JOHANNESBURG - Retail group SPAR said on Wednesday its headline earnings per share increased by 1.4 percent to 965.7 cents in the year ended September.
SPAR's board approved a final dividend of 729 cents per share, an eight percent increase over last year's 675 cents.
The company said its performance in the year was pleasing, with turnover increasing by 5.9 percent to R101 billion despite continued challenging trading conditions.
"The result has again been positively impacted by improving contributions from the European businesses and the group increased operating profit by 7.9 percent to R2.8 billion," it said.
Profit before taxation of R2.5 billion was however adversely impacted by fair value adjustments to, and foreign exchange losses on financial liabilities, together with increased interest expenditure resulting from cash outflows for acquisitions.
SPAR Southern Africa contributed growth in wholesale turnover of 6.7 percent, including turnover reported by the pharmaceutical business, S Buys, which was acquired during the year.

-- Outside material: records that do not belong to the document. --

(* ===== verification/JsonEdits.v ===== *)
(** The operations of JSON pointers on documents of the store: each edits the document like the
    specification edits its value. *)
From S2P Require Import Prelude.
From S2P Require Import Token.
From S2P Require Import Source.
From S2P Require Import Ast.
From S2P Require Import AstFacts.
From S2P Require Import Wellformed.
From S2P Require Import WfOps.
From S2P Require Import WfBuild.
From S2P Require Import Cursor.
From S2P Require Import JsonParse.
From S2P Require Import JsonWriter.
From S2P Require Import JsonDoc.
From S2P Require Import CloneFacts.
From S2P Require Import JsonValue.
From S2P Require Import JsonSpec.
From stdpp Require Export gmap.
#[local] Set Warnings "-register-all".
Open Scope Z_scope.

(** * Array indices *)

(** Nineteen digits are below the size of [size_t]. *)
Lemma decimal_value_app k acc : foldl (fun i x => i * 10 + (x - 48)) acc k
  = acc * 10 ^ Z.of_nat (length k) + decimal_value k.
Proof.
  unfold decimal_value. revert acc. induction k as [|x k IH]; intros acc; cbn [foldl length]; [lia|].
  rewrite IH, (IH (0 * 10 + (x - 48))). rewrite Nat2Z.inj_succ, Z.pow_succ_r by lia. lia.
Qed.

Lemma decimal_value_bound k : forallb is_digit k = true ->
  0 <= decimal_value k < 10 ^ Z.of_nat (length k).
Proof.
  induction k as [|x k IH] using rev_ind; [done|]. rewrite forallb_app. intros [H1 H2]%andb_true_iff.
  cbn in H2. rewrite andb_true_r in H2. unfold is_digit in H2. specialize (IH H1).
  unfold decimal_value in *. rewrite foldl_app. cbn [foldl]. rewrite length_app. cbn [length].
  rewrite Nat2Z.inj_add, Z.pow_add_r by lia. lia.
Qed.

Lemma index_digits_spec k acc : forallb is_digit k = true ->
  0 <= acc -> acc * 10 ^ Z.of_nat (length k) + decimal_value k < 2 ^ 64 ->
  index_digits acc k = (acc * 10 ^ Z.of_nat (length k) + decimal_value k, true).
Proof.
  revert acc. induction k as [|x k IH]; intros acc Hd Ha Hb; cbn [index_digits length].
  - unfold decimal_value. cbn. f_equal. lia.
  - cbn [forallb] in Hd. apply andb_true_iff in Hd as [Hx Hd]. unfold is_digit in Hx. rewrite Hx.
    cbn [length] in Hb. rewrite Nat2Z.inj_succ, Z.pow_succ_r in Hb |- * by lia.
    assert (Hv : decimal_value (x :: k) = (x - 48) * 10 ^ Z.of_nat (length k) + decimal_value k).
    { unfold decimal_value at 1. cbn [foldl]. apply decimal_value_app. }
    pose proof (decimal_value_bound k Hd) as Hk. rewrite Hv in Hb |- *.
    assert (Hp : 0 < 10 ^ Z.of_nat (length k)) by lia.
    assert (Hu : u64 (acc * 10 + x - 48) = acc * 10 + x - 48).
    { unfold u64. apply Z.mod_small. nia. }
    rewrite Hu, IH; [f_equal; lia|done|lia|lia].
Qed.

Lemma index_digits_false k acc : forallb is_digit k = false -> (index_digits acc k).2 = false.
Proof.
  revert acc. induction k as [|x k IH]; intros acc; cbn; [done|]. unfold is_digit at 1.
  destruct ((48 <=? x) && (x <=? 57)); [by apply IH|done].
Qed.

(** A key that can be used in an array: the code reads its first character, and its digits fit
    [size_t]. *)
Definition safe_key (k : list Z) : bool := negb (list_eqb k []) && (length k <=? 19)%nat.

Definition located_key (loc : Location) (k : list Z) : Prop := view loc = Returns k.

Definition key_is (k : list Z) (p : Mem * jdoc) : Prop := m_key p.1 = k.
#[export] Instance key_is_dec k p : Decision (key_is k p) := list_eq_dec (m_key p.1) k.

Section Ops.
Context (c : WfContexts) (id : positive).

(** What [array_lookup] leaves in [index] when it fails *)
Definition lookup_fails (h : heap) (ds : list jdoc) (k : list Z) (r : outcome (Node * Z * heap)) : Prop :=
  exists e j h', r = Returns (e, j, h') /\ h ⊆ h' /\ type_of h' e = Error
    /\ (list_eqb k [45] = true -> j = Z.of_nat (length ds))
    /\ (forall i, index_text k = Some i -> j = Z.of_nat i).

Lemma located_fails h type key msg (f : Node -> heap -> outcome (Node * Z * heap)) j :
  (forall e h', f e h' = Returns (e, j, h')) ->
  exists e h', (let '(n, h) := located h type key in '(e, h) ← err_text id h n msg; f e h)
    = Returns (e, j, h') /\ h ⊆ h' /\ type_of h' e = Error.
Proof.
  intros Hf. destruct (err_located h type key (location_of_string id msg)) as (e & h' & E & S & T).
  unfold err_text. destruct (located h type key) as [n h1]. rewrite E. cbn. rewrite Hf. by exists e, h'.
Qed.

Lemma array_lookup_spec h n ds key k i0 : arr_ok h n (droot <$> ds) -> located_key key k ->
  safe_key k = true ->
  match (i ← index_text k; ds !! i) with
  | Some d => array_lookup id h n key i0
      = Returns (droot d, Z.of_nat (default O (index_text k)), h)
  | None => lookup_fails h ds k (array_lookup id h n key i0)
  end.
Proof.
  intros [_ _ Hc _] Hk Hs. unfold array_lookup, located_key in *. rewrite Hk. cbn [mbind outcome_bind].
  rewrite Hc. assert (Hsz : size_of (droot <$> ds) = Z.of_nat (length ds)) by (unfold size_of; by rewrite length_fmap).
  rewrite Hsz. unfold safe_key in Hs. apply andb_true_iff in Hs as [Hne Hlen]. apply Nat.leb_le in Hlen.
  assert (Hfail : forall type msg j, (list_eqb k [45] = true -> j = Z.of_nat (length ds)) ->
    (forall i, index_text k = Some i -> j = Z.of_nat i) ->
    lookup_fails h ds k (let '(n, h) := located h type key in '(e, h) ← err_text id h n msg; Returns (e, j, h))).
  { intros type msg j H1 H2. destruct (located_fails h type key msg (fun e h => Returns (e, j, h)) j) as (e & h' & E & S & T); [done|].
    by exists e, j, h'. }
  destruct (list_eqb k [45]) eqn:E45.
  { apply list_eqb_eq in E45 as ->. cbn [index_text]. apply Hfail; [done|]. done. }
  destruct k as [|x k]; [done|]. cbn [head or_undefined mbind outcome_bind].
  destruct (Z.eqb_spec x 45) as [->|Hx].
  { cbn. apply Hfail; [done|]. done. }
  cbn [index_text]. replace (1 <? size_of (x :: k)) with (1 <? length (x :: k))%nat
    by (unfold size_of; destruct (Nat.ltb_spec 1 (length (x :: k))); symmetry; [apply Z.ltb_lt|apply Z.ltb_ge]; lia).
  destruct ((x =? 48) && (1 <? length (x :: k))%nat) eqn:Elz.
  { apply Hfail; [done|]. cbn [index_text]. by rewrite Elz. }
  destruct (forallb is_digit (x :: k)) eqn:Ed.
  - pose proof (decimal_value_bound _ Ed) as Hb.
    assert (Hlt : decimal_value (x :: k) < 2 ^ 64).
    { assert (10 ^ Z.of_nat (length (x :: k)) <= 10 ^ 19) by (apply Z.pow_le_mono_r; lia). lia. }
    rewrite index_digits_spec by (done || lia). rewrite Z.mul_0_l, Z.add_0_l. cbn [negb].
    cbn [mbind option_bind default]. set (i := Z.to_nat (decimal_value (x :: k))) in *.
    assert (Ei : decimal_value (x :: k) = Z.of_nat i) by lia. rewrite Ei.
    destruct (ds !! i) as [d|] eqn:El.
    + apply lookup_lt_Some in El as Hl. rewrite (proj2 (Z.leb_gt _ _)) by lia.
      unfold node_vector_at. rewrite Hc, Hsz, (proj2 (Z.ltb_lt _ _)) by lia.
      rewrite Nat2Z.id, list_lookup_fmap, El. done.
    + apply lookup_ge_None_1 in El. rewrite (proj2 (Z.leb_le _ _)) by lia.
      apply Hfail; [by intros ?|]. cbn [index_text]. rewrite Elz, Ed. intros j [= <-]. done.
  - pose proof (index_digits_false (x :: k) 0 Ed) as Hf. destruct (index_digits 0 (x :: k)) as [j b].
    cbn in Hf. subst b. cbn [negb]. apply Hfail; [by intros ?|]. cbn [index_text]. by rewrite Elz, Ed.
Qed.

(** * Names *)


(** The table of an object answers for a key: the nodes of the members that have it. *)
Definition finds (h : heap) (n : Node) (ms : list (Mem * jdoc)) (k : list Z) : Prop :=
  exists st, symtab_of h n = Some st /\ forall loc, located_key loc k ->
    exists r, symbols_find (symbols st) loc = Returns r
      /\ default [] r = (fun p => m_node p.1) <$> filter (key_is k) ms.

Lemma copy_if_all f l : (forall n, n ∈ l -> f n = Returns true) -> copy_if f l = Returns l.
Proof.
  induction l as [|n l IH]; intros Hf; [done|]. cbn. rewrite Hf by left. cbn.
  by rewrite IH by (intros m Hm; apply Hf; by right).
Qed.

Lemma lookdown_finds h n ms key k : obj_ok h n (with_root <$> ms) -> finds h n ms k ->
  located_key key k -> lookdown h n key = Returns ((fun p => m_node p.1) <$> filter (key_is k) ms).
Proof.
  intros O (st & Hst & Hf) Hk. unfold lookdown, get_symbols_at. rewrite Hst.
  destruct (Hf key Hk) as (r & -> & Hr). cbn [mbind outcome_bind].
  assert (Hcp : copy_if (fun n => Returns (has (type_of h n) flag_lookdown))
                  ((fun p => m_node p.1) <$> filter (key_is k) ms)
                = Returns ((fun p => m_node p.1) <$> filter (key_is k) ms)).
  { apply copy_if_all. intros m (p & -> & Hp)%list_elem_of_fmap. apply list_elem_of_filter in Hp as [_ Hp].
    by rewrite (mem_type _ _ _ _ (obj_member _ _ _ _ O Hp)). }
  rewrite <-Hr in Hcp |- *. by destruct r.
Qed.

(** The first member with a key *)
Lemma filter_find {A} (P : A -> Prop) `{forall x, Decision (P x)} l :
  match list_find P l with
  | Some (i, x) => exists rest, filter P l = x :: rest
  | None => filter P l = []
  end.
Proof.
  induction l as [|x l IH]; [done|]. cbn [list_find]. rewrite filter_cons. destruct (decide (P x)) as [Hx|Hx].
  - by eexists.
  - destruct (list_find P l) as [[i y]|]; cbn; [|done]. destruct IH as [rest IH]. by exists rest.
Qed.

(** [member / json::Value] *)
Lemma json_field_value h n m v : member_ok h n m v ->
  json_field c h (m_node m) Value = Returns (mkWFLookup json_wf v 1).
Proof.
  intros M. unfold json_field, node_slash, wf_context, new_context, context_push_back. cbn [app].
  cbn [node_field]. rewrite (mem_type _ _ _ _ M).
  assert (Hi : wf_index json_wf Member Value = 1) by (vm_compute; reflexivity). rewrite Hi.
  cbn [Z.eqb negb]. unfold node_vector_at. rewrite (mem_children _ _ _ _ M). reflexivity.
Qed.

(** The way down from a container *)
Definition dstep (k : list Z) (d : jdoc) : option (hole * jdoc) :=
  match d with
  | DLeaf _ _ _ => None
  | DArr n ds => i ← index_text k; x ← ds !! i; Some (HArr n (take i ds) (drop (S i) ds), x)
  | DObj n ms =>
      '(i, p) ← list_find (key_is k) ms; Some (HObj n (take i ms) p.1 (drop (S i) ms), p.2)
  end.

Lemma dstep_fill k d g x : dstep k d = Some (g, x) -> d = fill g x.
Proof.
  destruct d as [n t s|n ds|n ms]; cbn; [done| |].
  - destruct (index_text k) as [i|]; [|done]. cbn. destruct (ds !! i) as [y|] eqn:E; [|done].
    intros [= <- <-]. cbn. by rewrite take_drop_middle.
  - destruct (list_find (key_is k) ms) as [[i p]|] eqn:E; [|done]. intros [= <- <-].
    apply list_find_Some in E as (E & _ & _). cbn. by rewrite <-(surjective_pairing p), take_drop_middle.
Qed.

Lemma list_find_members k (ms : list (Mem * jdoc)) :
  list_find (named k) (member_value <$> ms) = prod_map (fun i : nat => i) member_value <$> list_find (key_is k) ms.
Proof.
  induction ms as [|p ms IH]; [done|]. cbn [fmap list_fmap list_find].
  destruct (decide (key_is k p)) as [H|H].
  - rewrite decide_True by exact H. done.
  - rewrite decide_False by exact H. rewrite IH. by destruct (list_find (key_is k) ms) as [[i x]|].
Qed.

Lemma dstep_value k d : vstep k (value d) = (fun '(g, x) => (hole_value g, value x)) <$> dstep k d.
Proof.
  destruct d as [n t s|n ds|n ms]; cbn; [done| |].
  - destruct (index_text k) as [i|]; [|done]. cbn. rewrite list_lookup_fmap.
    destruct (ds !! i) as [y|]; [|done]. cbn. by rewrite fmap_take, fmap_drop.
  - change ((fun p => (m_key p.1, value p.2)) <$> ms) with (member_value <$> ms). rewrite list_find_members.
    destruct (list_find (key_is k) ms) as [[i p]|]; [|done]. cbn. by rewrite fmap_take, fmap_drop.
Qed.

(** The tables the walk along some keys asks *)
Definition finds_at (h : heap) (d : jdoc) (k : list Z) : Prop :=
  match d with DObj n ms => finds h n ms k | _ => True end.
Fixpoint indexed_on (h : heap) (ks : list (list Z)) (d : jdoc) : Prop :=
  match ks with
  | [] => True
  | k :: ks =>
      finds_at h d k /\ match dstep k d with Some (_, x) => indexed_on h ks x | None => True end
  end.

(** Every array on the way is asked with a usable key. *)
Fixpoint safe_path (ks : list (list Z)) (v : json) : bool :=
  match ks with
  | [] => true
  | k :: ks =>
      match v with JArr _ => safe_key k | _ => true end
      && match child k v with Some x => safe_path ks x | None => true end
  end.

The SPAR southern Africa store network increased to 2,236 stores, with 145 new outlets opened across all brands. The group completed 276 store upgrades across all brands, compared to 259 upgrades in 2017.
"Against the backdrop of subdued consumer and business confidence in southern Africa, the trading environment is expected to remain largely unchanged in the medium term," SPAR said.
"While food price inflation has recently dropped to extremely low levels, there are discernible signs that the cycle will start to turn."
It said recent record movements in fuel prices and continued foreign currency weakness also indicated that consumers would remain under pressure, with a constrained spending outlook.